Recreating the First Microprocessor-Based Calculator
By James Grahame
In 1969, Japanese electronics manufacturer Busicom approached a little startup called Intel to develop a chipset for their new 141-PF electronic printing calculator. Intel's solution was the world's first single chip microprocessor -- the tiny Intel 4004 -- which powered the Busicom machine to groundbreaking success in 1971.
37 years later, Bill Kotaska has crafted a replica of this historical machine capable of running the software from the original Busicom ROMs. He even went to the trouble of buying an old calculator of approximately the right vintage and rearranging the mechanical switches to match the original Busicom layout.
The printer mechanism was originally manufactured by Epson, and Kotaska was able reuse one from an old Monroe 1330 printing calculator, although the lack of a full schematic diagram made it tough for Kotaska to figure out exactly how it was supposed to interface with the logic circuit. He eventually got it running and the result is a stunning bit of retroputing history.

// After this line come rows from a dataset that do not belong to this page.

Lemma find_item_done h items ext c x test (f : nl_object D -> bool) :
  inv h items ext -> h_caches h !! c = Some x ->
  (forall o obj, o ∈ items c -> h_objs h !! o = Some obj -> test obj = Done (f obj)) ->
  exists r h', find_item h c test = Done (r, h') /\
    match r with
    | None => h' = h /\ forall o obj, o ∈ items c -> h_objs h !! o = Some obj -> f obj = false
    | Some o => exists l1 l2 obj, items c = l1 ++ o :: l2 /\ h_objs h !! o = Some obj /\ f obj = true /\
        (forall o' obj', o' ∈ l1 -> h_objs h !! o' = Some obj' -> f obj' = false) /\
        h' = put_obj h o (with_refcnt obj (ce_refcnt obj + 1)) /\ inv h' items (ext_add ext o 1)
    end.
Proof.
  intros Hi Hc Ht. pose proof (inv_wf _ _ _ Hi) as Hw. unfold find_item.
  rewrite (items_loop h items ext c x) by done.
  set (body := fun (n : node) (_ : unit) => _).
  assert (forall l, (forall o, o ∈ l -> o ∈ items c) -> exists r,
    loop_list body (NObj <$> l) tt = Done r /\
    match r with
    | inr _ => forall o obj, o ∈ l -> h_objs h !! o = Some obj -> f obj = false
    | inl o => exists l1 l2 obj, l = l1 ++ o :: l2 /\ h_objs h !! o = Some obj /\ f obj = true /\
        (forall o' obj', o' ∈ l1 -> h_objs h !! o' = Some obj' -> f obj' = false)
    end) as Hloop.
  { induction l as [|o l IH]; intros Hsub.
    - exists (inr tt). split; [done|]. intros o obj Hin. by apply elem_of_nil in Hin.
    - destruct (items_exist _ _ _ c o Hw) as [obj Ho]; [apply Hsub; by left|].
      assert (body (NObj o) tt = Done (if f obj then inl o else inr tt)) as Hb.
      { unfold body. cbn [entry]. exec_simpl. rewrite (get_obj_done _ _ _ Ho). exec_simpl.
        by rewrite (Ht o obj) by (done || apply Hsub; by left). }
      cbn [fmap list_fmap loop_list]. rewrite Hb. exec_simpl. destruct (f obj) eqn:Hf.
      + exists (inl o). split; [done|]. exists [], l, obj. split_and!; try done.
        intros o' obj' Hin. by apply elem_of_nil in Hin.
      + destruct IH as (r & Hr & Hres); [intros; apply Hsub; by right|]. exists r. split; [exact Hr|].
        destruct r as [o2|].
        * destruct Hres as (l1 & l2 & obj2 & -> & ? & ? & Hp). exists (o :: l1), l2, obj2.
          split_and!; try done. intros o' obj' Hin Ho'. apply elem_of_cons in Hin as [->|Hin];
            [congruence|by apply (Hp o')].
        * intros o' obj' Hin Ho'. apply elem_of_cons in Hin as [->|Hin]; [congruence|].
          by apply (Hres o'). }
  destruct (Hloop (items c)) as (r & -> & Hr); [done|]. exec_simpl. destruct r as [o|].
  - destruct Hr as (l1 & l2 & obj & Hit & Ho & Hf & Hp).
    destruct (get_spec h items ext o obj Hw Ho) as [-> _]. exec_simpl.
    eexists (Some o), _. split; [done|]. exists l1, l2, obj. split_and!; try done.
    pose proof (wf_obj _ _ _ Hw o obj Ho) as (_ & _ & _ & _ & _ & ? & ?).
    apply inv_refcnt; [done|done|lia|lia].
  - by exists None, h.
Qed.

Busicom sold 100,000 Intel-based calculators before finding themselves in financial trouble. Intel used this misstep to their advantage and bought back the rights to the chip for non-calculator applications. The rest is history.
The 4004 was a tiny 4-bit processor with an 8-bit wide instruction set. It was capable of running at speeds up to 740 kHz and could address up to 4K of ROM and 1280 x 4bits of RAM, although the accompanying MCS-4 chipset included a tiny 256 byte mask-programmable ROM and 340 byte RAM chip. It seems laughable by todays standards, but those meager specifications were enough to open up a brand new world of programmable logic capable of replacing extremely complicated and expensive electromechanical systems.
Intel followed the success of this little 16 pin chip with the 8008, a 3,300 transistor 8-bit chip that was introduced in late 1972. The company went on the have a string of successes throughout the 1970s, but it was the incorporation of their processors into the IBM-PC lineup in the 1980s that enabled them to become the largest processor manufacturer in the world.
Incidentally, original 4004 chips are now highly collectible and a rare gold-white-grey chip like the one shown here can change hands for well over $1000. That said, I'd much rather have been given $1000 of Intel stock in the early 1970s - it'd be worth over $500,000 today -- enough for a massive stack of vintage chips.